Tsuchiya Masami, Kawazoe Yoshimasa, Shimamoto Kiminori, Seki Tomohisa, Imai Shungo, Kizaki Hayato, Shinohara Emiko, Yada Shuntaro, Wakamiya Shoko, Aramaki Eiji, Hori Satoko
Division of Drug Informatics, Keio University Faculty of Pharmacy, Minato-ku, Japan.
Artificial Intelligence and Digital Twin in Healthcare, Graduate School of Medicine, The University of Tokyo, Bunkyo-ku, Japan.
JCO Clin Cancer Inform. 2025 Aug;9:e2500096. doi: 10.1200/CCI-25-00096. Epub 2025 Aug 12.
Capecitabine, an oral anticancer agent, frequently causes hand-foot syndrome (HFS), affecting patients' quality of life and treatment adherence. However, such symptomatic toxicities are often difficult to detect in structured electronic health record (EHR) data. This study primarily aimed to validate a natural language processing (NLP) approach to identifying capecitabine-induced HFS from unstructured clinical text and demonstrate its application in evaluating medication-associated adverse event trends in real-world settings.
We conducted a retrospective cohort study using EHRs from the University of Tokyo Hospital (2004-2021). HFS cases were identified using the MedNERN-CR-JA NLP model. After propensity score matching, we compared capecitabine users with and without celecoxib and assessed time to HFS onset using Cox proportional hazards models. NLP-based HFS detection was validated through manual annotation of aggregated clinical notes. Negative control and sensitivity analyses ensured robustness.

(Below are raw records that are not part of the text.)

(** * DirectorApp: the Twilio webhook relay of [src/server.js]

    A shallow embedding of the Express application: the JavaScript values a
    parsed request body can hold, the coercions the handler relies on
    ([ToString], [ToBoolean], [parseInt]), a small state-and-exception monad
    for the observable effects (console output, the HTTP response, the
    outbound axios call), the start-up check of the environment and the
    middleware pipeline; then the properties of the relay. *)

From Stdlib Require Import String Ascii List ZArith Bool Lia.
From Stdlib Require Import DecimalString DecimalPos.
Import ListNotations.
Open Scope string_scope.
Open Scope Z_scope.
Set Warnings "-register-all".

(* ================================================================== *)
(** ** JavaScript values *)
(* ================================================================== *)

Module Js.

(** The largest magnitude below which every integer is a double:
    2^53. *)
Definition max_safe : Z := 9007199254740992.

(** An integer of magnitude at most 2^53.  Such a number is a double, it
    prints as its decimal digits, and [parseInt] reads it back. *)
Record safe : Type := mkSafe {
  int :> Z;
  in_range : (Z.abs int <=? max_safe) = true
}.

(** What [express.json] and [express.urlencoded({extended: true})] can put
    in [req.body]: JSON data.  Objects keep their own properties in
    insertion order.  Numbers are the integers of [safe]: fractions and
    larger magnitudes are not values of this type.  Strings are sequences
    of 8-bit characters holding UTF-8 text. *)
Inductive value : Type :=
  | JUndefined
  | JNull
  | JBool (b : bool)
  | JNum (n : safe)
  | JStr (s : string)
  | JArr (elems : list value)
  | JObj (props : list (string * value)).

(** The result of [parseInt]: [NaN], an integer that is a double, or an
    infinity. *)
Inductive number : Type :=
  | NaN
  | Int (n : Z)
  | Inf (negative : bool).

(** A thrown value: an [Error] with its [message] and, for the errors axios
    raises on a non-2xx answer, the [response] (status and data). *)
Record exn : Type := mkExn {
  message : string;
  response : option (Z * value)
}.

Definition TypeError (msg : string) : exn := mkExn msg None.

(** Outcome of an evaluation: it returns, it throws, or it never ends. *)
Inductive result (A : Type) : Type :=
  | Ok (a : A)
  | Throw (e : exn)
  | Hang.
Arguments Ok {A} a.
Arguments Throw {A} e.
Arguments Hang {A}.

(** [ToBoolean]: the test of [if (mediaUrl)] and of [!process.env[name]]. *)
Definition truthy (v : value) : bool :=
  match v with
  | JUndefined | JNull => false
  | JBool b => b
  | JNum n => negb (int n =? 0)
  | JStr s => negb (String.eqb s "")
  | JArr _ | JObj _ => true
  end.

Definition is_undefined (v : value) : bool :=
  match v with JUndefined => true | _ => false end.

(** Own-property lookup in an object's property list. *)
Fixpoint assoc (k : string) (props : list (string * value)) : option value :=
  match props with
  | [] => None
  | (k', v) :: rest => if String.eqb k k' then Some v else assoc k rest
  end.

Definition has_own (k : string) (props : list (string * value)) : bool :=
  match assoc k props with Some _ => true | None => false end.

(** [o[k]] for the property names the handler reads ([From], [To], [Body],
    [MessageSid], [NumMedia], [MediaUrl<i>]).  None of them is an array
    index, [length], or a property of [Object.prototype],
    [Array.prototype] or a primitive wrapper, so only an object's own
    properties can answer; reading a property of [undefined] or [null]
    throws. *)
Definition get (o : value) (k : string) : result value :=
  match o with
  | JUndefined | JNull =>
      Throw (TypeError ("Cannot read properties of undefined or null: " ++ k))
  | JObj props =>
      Ok (match assoc k props with Some v => v | None => JUndefined end)
  | _ => Ok JUndefined
  end.

(** Destructuring default [= d]: used when the property is [undefined]. *)
Definition default (v d : value) : value :=
  if is_undefined v then d else v.

(** Decimal rendering of an integer ([Number::toString] on integers). *)
Definition dec_nat (n : nat) : string :=
  NilEmpty.string_of_uint (Nat.to_uint n).

Definition dec (n : Z) : string :=
  match n with
  | Z0 => "0"
  | Zpos p => NilEmpty.string_of_uint (Pos.to_uint p)
  | Zneg p => "-" ++ NilEmpty.string_of_uint (Pos.to_uint p)
  end.

(** [ToString], as applied by a template literal and by [parseInt].
    [None] is the [TypeError] of [OrdinaryToPrimitive]: parsed data holds no
    functions, so an object with an own [toString] property shadows
    [Object.prototype.toString] with something not callable, and
    [Object.prototype.valueOf] gives back the object.  An array is joined
    with commas, [undefined] and [null] elements printing as nothing. *)
Fixpoint to_string (v : value) : option string :=
  match v with
  | JUndefined => Some "undefined"
  | JNull => Some "null"
  | JBool true => Some "true"
  | JBool false => Some "false"
  | JNum n => Some (dec (int n))
  | JStr s => Some s
  | JArr elems =>
      let elem (e : value) : option string :=
        match e with
        | JUndefined | JNull => Some ""
        | _ => to_string e
        end in
      (fix join (l : list value) : option string :=
         match l with
         | [] => Some ""
         | [e] => elem e
         | e :: rest =>
             match elem e, join rest with
             | Some s, Some r => Some (s ++ "," ++ r)
             | _, _ => None
             end
         end) elems
  | JObj props =>
      if has_own "toString" props then None else Some "[object Object]"
  end.

Definition ToString (v : value) : result string :=
  match to_string v with
  | Some s => Ok s
  | None => Throw (TypeError "Cannot convert object to primitive value")
  end.

(** *** [parseInt(s, 10)] *)

Definition codes (s : string) : list nat :=
  map nat_of_ascii (list_ascii_of_string s).

(** [StrWhiteSpaceChar]: TAB, LF, VT, FF, CR, SP and, in their UTF-8
    encodings, U+00A0, U+1680, U+2000..U+200A, U+2028, U+2029, U+202F,
    U+205F, U+3000 and U+FEFF. *)
Definition ws1 (c : nat) : bool :=
  ((9 <=? c) && (c <=? 13) || (c =? 32))%nat.

Definition ws2 (c1 c2 : nat) : bool :=
  ((c1 =? 194) && (c2 =? 160))%nat.

Definition ws3 (c1 c2 c3 : nat) : bool :=
  ((c1 =? 225) && (c2 =? 154) && (c3 =? 128)
   || (c1 =? 226) && (c2 =? 128)
      && ((128 <=? c3) && (c3 <=? 138) || (c3 =? 168) || (c3 =? 169)
          || (c3 =? 175))
   || (c1 =? 226) && (c2 =? 129) && (c3 =? 159)
   || (c1 =? 227) && (c2 =? 128) && (c3 =? 128)
   || (c1 =? 239) && (c2 =? 187) && (c3 =? 191))%nat.

(** Drop the leading white space of a string. *)
Fixpoint skip_ws (l : list nat) : list nat :=
  match l with
  | [] => []
  | c1 :: l1 =>
      if ws1 c1 then skip_ws l1
      else
        match l1 with
        | [] => l
        | c2 :: l2 =>
            if ws2 c1 c2 then skip_ws l2
            else
              match l2 with
              | [] => l
              | c3 :: l3 => if ws3 c1 c2 c3 then skip_ws l3 else l
              end
        end
  end.

Definition is_digit (c : nat) : bool := ((48 <=? c) && (c <=? 57))%nat.

(** The longest prefix of decimal digits, as the integer it denotes;
    [None] when the prefix is empty. *)
Fixpoint digits (l : list nat) (acc : option Z) : option Z :=
  match l with
  | c :: rest =>
      if is_digit c
      then digits rest
             (Some (10 * match acc with Some a => a | None => 0 end
                    + Z.of_nat (c - 48)))
      else acc
  | [] => acc
  end.

(** The double nearest to the integer [m >= 0], ties going to the even
    significand of 53 bits. *)
Definition round53 (m : Z) : Z :=
  let bits := Z.log2 m + 1 in
  if bits <=? 53 then m
  else
    let sh := bits - 53 in
    let q := Z.shiftr m sh in
    let r := m mod 2 ^ sh in
    let half := 2 ^ (sh - 1) in
    let q := if (half <? r) || ((r =? half) && Z.odd q) then q + 1 else q in
    Z.shiftl q sh.

(** The Number value of [sign * m]: what rounds to 2^1024 or more is an
    infinity. *)
Definition to_number (sign m : Z) : number :=
  let x := round53 m in
  if x <? 2 ^ 1024 then Int (sign * x) else Inf (sign <? 0).

(** [parseInt(s, 10)]: white space is skipped, a sign is taken off, and
    the digits that follow are read; what comes after them is ignored.
    The integer read is rounded to a double. *)
Definition parseInt (s : string) : number :=
  let l := skip_ws (codes s) in
  let sign :=
    match l with
    | c :: _ => if (c =? 45)%nat then -1 else 1
    | [] => 1
    end in
  let l :=
    match l with
    | c :: rest => if ((c =? 45) || (c =? 43))%nat then rest else l
    | [] => l
    end in
  match digits l None with
  | Some n => to_number sign n
  | None => NaN
  end.

End Js.

(* ================================================================== *)
(** ** [Date.prototype.toISOString] *)
(* ================================================================== *)

Module Date.

(** The last decimal digit of [n], as a character. *)
Definition digit (n : Z) : ascii :=
  ascii_of_nat (48 + Z.to_nat (n mod 10)).
(** C5. A read that is answered 404 leaves the collection exactly as it
    was, and a read that is answered 200 changes one thing only: the
    [viewsUsed] of the paste it served, by one. No interleaving changes the
    first part: on no path to a 404 does the handler issue a writing
    call. *)
Theorem refused_read_mutates_nothing
    (env : Env) (req : Request) (db : Store) :
  (status (response (run (pastes_get env req) db)) = 404 ->
   final (run (pastes_get env req) db) = db) /\
  (status (response (run (pastes_get env req) db)) = 200 ->
   exists paste,
     db !! params_id req = Some paste /\
     final (run (pastes_get env req) db)
     = <[params_id req := with_viewsUsed paste (viewsUsed paste + 1)]> db) /\
  (forall (cs : list Call) (r : Response),
      ends (pastes_get env req) cs r -> status r = 404 ->
      forallb (fun c => negb (is_write c)) cs = true).
Proof.
  repeat split.
  - rewrite run_pastes_get. cbv zeta.
    destruct (objectid_regex _); [|done].
    destruct (db !! _) as [paste|]; [|done].
    destruct (_ || _); [done|]. simpl. discriminate.
  - rewrite run_pastes_get. cbv zeta.
    destruct (objectid_regex _); [|discriminate].
    destruct (db !! _) as [paste|] eqn:Hdb; [|discriminate].
    destruct (_ || _); [discriminate|]. simpl. intros _.
    exists paste. split; [reflexivity|]. by apply update_inc_insert.
  - intros cs r Hends Hstatus.
    destruct (pastes_get_ends _ _ _ _ Hends)
      as [[_ [-> | ->]] | [[-> | [u ->]] _]]; try reflexivity;
      discriminate Hstatus.
Qed.

Lemma refused_read_mutates_nothing_witness :
  final (run (pastes_get Scenario.test_env
                (Scenario.get_at "5000" Scenario.id1))
             {[ Scenario.id1 := Scenario.used_up ]})
  = {[ Scenario.id1 := Scenario.used_up ]} /\
  exists paste,
    ({[ Scenario.id1 := Scenario.last_view ]} : Store)
    !! params_id (Scenario.get_at "5000" Scenario.id1) = Some paste /\
    final (run (pastes_get Scenario.test_env
                  (Scenario.get_at "5000" Scenario.id1))
               {[ Scenario.id1 := Scenario.last_view ]})
    = <[params_id (Scenario.get_at "5000" Scenario.id1)
        := with_viewsUsed paste (viewsUsed paste + 1)]>
        {[ Scenario.id1 := Scenario.last_view ]}.
Proof.
  split.
  - exact (proj1 (refused_read_mutates_nothing Scenario.test_env
                    (Scenario.get_at "5000" Scenario.id1)
                    {[ Scenario.id1 := Scenario.used_up ]}) eq_refl).
  - exact (proj1 (proj2 (refused_read_mutates_nothing Scenario.test_env
                    (Scenario.get_at "5000" Scenario.id1)
                    {[ Scenario.id1 := Scenario.last_view ]})) eq_refl).
Defined.

(* ===================================================================== *)
(** ** One answer for every refusal *)
(* ===================================================================== *)

(** C6. Two reads refused because the paste is not found, has expired or has
    used up its views receive the very same response, status and body, on
    the JSON route and likewise on the HTML route; and on no path does the
    JSON handler send a 404 other than that one. *)
Theorem refusals_are_indistinguishable
    (env1 env2 : Env) (req1 req2 : Request) (db1 db2 : Store) :
  refusal env1 req1 db1 ->
  refusal env2 req2 db2 ->
  response (run (pastes_get env1 req1) db1) = notFoundJson /\
  response (run (pastes_get env1 req1) db1)
  = response (run (pastes_get env2 req2) db2) /\
  (forall (renderPastePage : Paste -> option Z -> string)
          (render404Page render500Page : string),
      response (run (view_get renderPastePage render404Page render500Page
                              env1 req1) db1)
      = response (run (view_get renderPastePage render404Page render500Page
                                env2 req2) db2)) /\
  (forall (cs : list Call) (r : Response),
      ends (pastes_get env1 req1) cs r -> status r = 404 ->
      r = notFoundJson).
Proof.
  intros H1 H2.
  assert (Hjson : forall env req db, refusal env req db ->
            response (run (pastes_get env req) db) = notFoundJson).
  { intros env req db Href. rewrite run_pastes_get. cbv zeta.
    destruct (objectid_regex _); [|done].
    destruct Href as [Hdb | paste Hdb Hexp | paste Hdb Hlim]; rewrite Hdb;
      [done | by rewrite Hexp | by rewrite Hlim, orb_true_r]. }
  assert (Hhtml : forall rp r404 r500 env req db, refusal env req db ->
            response (run (view_get rp r404 r500 env req) db)
            = mkResponse 404 (Html r404)).
  { intros rp r404 r500 env req db Href. rewrite run_view_get. cbv zeta.
    destruct (objectid_regex _); [|done].
    destruct Href as [Hdb | paste Hdb Hexp | paste Hdb Hlim]; rewrite Hdb;
      [done | by rewrite Hexp | by rewrite Hlim, orb_true_r]. }
  repeat split.
  - by apply Hjson.
  - by rewrite !Hjson.
  - intros rp r404 r500. by rewrite !Hhtml.
  - intros cs r Hends Hstatus.
    destruct (pastes_get_ends _ _ _ _ Hends)
      as [[-> _] | [[-> | [u ->]] _]]; [reflexivity | discriminate..].
Qed.

Lemma refusals_are_indistinguishable_witness :
  response (run (pastes_get Scenario.test_env
                   (Scenario.get_at "61000" Scenario.id1))
                {[ Scenario.id1 := Scenario.one_minute ]})
  = response (run (pastes_get Scenario.prod_env
                     (Scenario.get_at "5000" Scenario.id1))
                  {[ Scenario.id1 := Scenario.used_up ]}).
Proof.
  refine (proj1 (proj2
    (refusals_are_indistinguishable Scenario.test_env Scenario.prod_env
       (Scenario.get_at "61000" Scenario.id1)
       (Scenario.get_at "5000" Scenario.id1)
       {[ Scenario.id1 := Scenario.one_minute ]}
       {[ Scenario.id1 := Scenario.used_up ]} _ _))).
  - apply (refusal_expired _ _ _ Scenario.one_minute); reflexivity.
  - apply (refusal_exhausted _ _ _ Scenario.used_up); reflexivity.
Defined.

(* ===================================================================== *)
(** ** Remaining views *)
(* ===================================================================== *)



(* ===================================================================== *)
(** ** The clock *)
(* ===================================================================== *)

Example parseInt_instant : JS.parseInt "1704067261000" = Some 1704067261000.
Proof. reflexivity. Qed.

Example parseInt_leading_digits : JS.parseInt " 12abc" = Some 12.
Proof. reflexivity. Qed.

Example parseInt_negative : JS.parseInt "-5" = Some (-5).
Proof. reflexivity. Qed.

Example parseInt_not_a_number : JS.parseInt "soon" = None.
Proof. reflexivity. Qed.

Lemma getCurrentTime_cases (env : Env) (req : option Request) :
  getCurrentTime env req =
  match TEST_MODE env, test_now_header req with
  | Some mode, Some h =>
      if String.eqb mode "1" then
        match JS.parseInt h with
        | Some t => if 0 <? t then t else Date_now env
        | None => Date_now env
        end
      else Date_now env
  | _, _ => Date_now env
  end.
Proof.
  unfold getCurrentTime.
  destruct (TEST_MODE env) as [mode|], (test_now_header req) as [h|];
    try reflexivity.
  destruct (String.eqb mode "1"); [|reflexivity].
  destruct h; reflexivity.
Qed.

(* ===================================================================== *)
(** ** Creating a paste *)
(* ===================================================================== *)

Lemma run_pastes_post (env : Env) (oid : string) (req : Request) (db : Store) :
  issued (run (pastes_post env oid req) db)
  = [CallSave oid (new_paste env req)] /\
  (status (response (run (pastes_post env oid req) db)) = 201 /\
   db !! oid = None /\
   final (run (pastes_post env oid req) db) = <[oid := new_paste env req]> db
   \/
   response (run (pastes_post env oid req) db) = serverErrorJson /\
   final (run (pastes_post env oid req) db) = db).
Proof.
  unfold pastes_post. cbv zeta. simpl. unfold save_accepts.
  destruct (schema_valid _); simpl; [|by split; [|right]].
  case_bool_decide; simpl; split; try reflexivity; [left | right]; done.
Qed.

(** The validation rule in front of the handler refuses a [max_views]
    of 0. *)
Lemma validator_refuses_zero_max_views (b : Body) :
  max_views b = JS.Num 0 -> valid_max_views b = false.
Proof. unfold valid_max_views. by intros ->. Qed.

(* ===================================================================== *)
(** ** Requests handled one at a time keep the budget *)
(* ===================================================================== *)

Lemma pastes_get_keeps_budget (env : Env) (req : Request) (db : Store) :
  budget_respected db ->
  budget_respected (final (run (pastes_get env req) db)).
Proof.
  intros Hinv. rewrite run_pastes_get. cbv zeta.
  destruct (objectid_regex _); [|done].
  destruct (db !! params_id req) as [paste|] eqn:Hdb; [|done].
  destruct (is_expired paste _); [done|].
  destruct (limit_reached paste) eqn:Hlim; [done|]. simpl.
  intros j q m Hq Hm.
  destruct (decide (params_id req = j)) as [<-|Hne].
  - rewrite update_inc_lookup, Hdb in Hq. injection Hq as <-.
    simpl in Hm. unfold limit_reached in Hlim. rewrite Hm in Hlim.
    specialize (Hinv _ _ _ Hdb Hm). simpl. lia.
  - rewrite update_inc_lookup_ne in Hq by done. eauto.
Qed.

Lemma pastes_post_keeps_budget
    (env : Env) (oid : string) (req : Request) (db : Store) :
  valid_max_views (body req) = true ->
  budget_respected db ->
  budget_respected (final (run (pastes_post env oid req) db)).
Proof.
  intros Hvalid Hinv.
  destruct (run_pastes_post env oid req db) as [_ [(_ & _ & ->) | [_ ->]]];
    [|done].
  intros j q m Hq Hm.
  destruct (decide (oid = j)) as [<-|Hne].
  - rewrite lookup_insert_eq in Hq. injection Hq as <-.
    unfold new_paste, JS.or in Hm. simpl in *.
    unfold valid_max_views in Hvalid.
    destruct (max_views (body req)) as [| |n]; simpl in *; try discriminate.
    destruct (Z.eqb_spec n 0); simpl in *; [discriminate|].
    injection Hm as <-. lia.
  - rewrite lookup_insert_ne in Hq by done. eauto.
Qed.

(** Whatever requests were handled, one at a time, since the collection was
    empty: every budgeted paste has used between 0 and [maxViews] views. *)
Lemma sequential_budget_invariant (ops : list Operation) :
  budget_respected (foldl perform ∅ ops).
Proof.
  assert (Hgen : forall db, budget_respected db ->
                            budget_respected (foldl perform db ops)).
  { induction ops as [|op ops IH]; intros db Hinv; [done|]. simpl.
    apply IH. destruct op as [env oid req | env req]; cbn [perform].
    - destruct (valid_ttl_seconds _); [|done]. cbn [andb].
      destruct (valid_max_views _) eqn:Hv; [|done].
      by apply pastes_post_keeps_budget.
    - by apply pastes_get_keeps_budget. }
  apply Hgen. intros j q m Hq. by rewrite lookup_empty in Hq.
Qed.
Definition stopped : qsys := mkQsys (mkQueue [] 6 true) [mkFlusher FDone true] [] false.
Definition again : list qlabel := [LStart; LWake 1; LAppend "lost" STDIO_STREAM_STDOUT 9].
Definition stopped' : qsys := default qinit (qexec stopped again).
Lemma queue_restart_never_flushes_witness :
  s_sent stopped' = [] ∧ q_items (s_q stopped') = [mkChunk "lost" STDIO_STREAM_STDOUT 6 9] ∧
  drain_returns (s_q stopped') = true.
Proof.
  apply (queue_restart_never_flushes stopped [LAppend "lost" STDIO_STREAM_STDOUT 9] stopped');
    [reflexivity|reflexivity|by repeat constructor|reflexivity|apply qexec_run; reflexivity].
Defined.

Lemma pump_preserves_bytes_witness :
  ∃ cs, q_items (pump newOutputQueue [mkRead "ab" false 0; mkRead "c" true 1] STDIO_STREAM_STDOUT).1 = [] ++ cs ∧
        bytes_of cs = "abc".
Proof.
  apply (pump_preserves_bytes newOutputQueue [mkRead "ab" false 0; mkRead "c" true 1] STDIO_STREAM_STDOUT).
  vm_compute. split; congruence.
Defined.
End QueueWitness.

Among 44,502 patients with cancer, 669 capecitabine users were analyzed. HFS incidence was significantly higher among capecitabine users (hazard ratio [HR], 1.93 [95% CI, 1.48 to 2.52]; < .001) compared with nonusers. Celecoxib use showed a suggestive association with a reduced HFS risk (HR, 0.51 [95% CI, 0.24 to 1.07]; = .073). The NLP model demonstrated high accuracy in identifying HFS, achieving a precision of 0.875, recall of 1.000, and F score of 0.933, based on manual annotation of patient-level clinical notes. Outcome trends remained consistent when using manually annotated HFS case labels instead of NLP-detected events, supporting the method's robustness.
These findings demonstrate the effectiveness of NLP in detecting HFS from real-world clinical records. The application to celecoxib-HFS detection illustrates the potential utility of this approach for retrospective safety analysis. Further work is needed to evaluate generalizability across diverse clinical settings.
卡培他滨是一种口服抗癌药,常引起手足综合征(HFS),影响患者的生活质量和治疗依从性。然而,此类症状性毒性在结构化电子健康记录(EHR)数据中往往难以检测到。本研究主要旨在验证一种自然语言处理(NLP)方法,用于从非结构化临床文本中识别卡培他滨引起的HFS,并展示其在评估真实世界中药物相关不良事件趋势方面的应用。
我们使用东京大学医院(2004 - 2021年)的电子健康记录进行了一项回顾性队列研究。使用MedNERN - CR - JA自然语言处理模型识别HFS病例。在倾向得分匹配后,我们比较了使用和未使用塞来昔布的卡培他滨使用者,并使用Cox比例风险模型评估HFS发病时间。通过对汇总临床记录的人工标注验证基于自然语言处理的HFS检测。阴性对照和敏感性分析确保了稳健性。
在44,502例癌症患者中,分析了669例卡培他滨使用者。与未使用者相比,卡培他滨使用者的HFS发生率显著更高(风险比[HR],1.93[95%置信区间,1.48至2.52];P <.001)。使用塞来昔布显示出与降低HFS风险的提示性关联(HR,0.51[95%置信区间,0.24至1.07];P =.073)。基于对患者层面临床记录的人工标注,自然语言处理模型在识别HFS方面表现出高精度,精确率为0.875,召回率为1.000,F值为0.933。当使用人工标注的HFS病例标签而非自然语言处理检测到的事件时,结果趋势保持一致,支持了该方法的稳健性。
这些发现证明了自然语言处理在从真实世界临床记录中检测HFS方面的有效性。应用于塞来昔布 - HFS检测说明了该方法在回顾性安全性分析中的潜在效用。需要进一步开展工作以评估其在不同临床环境中的通用性。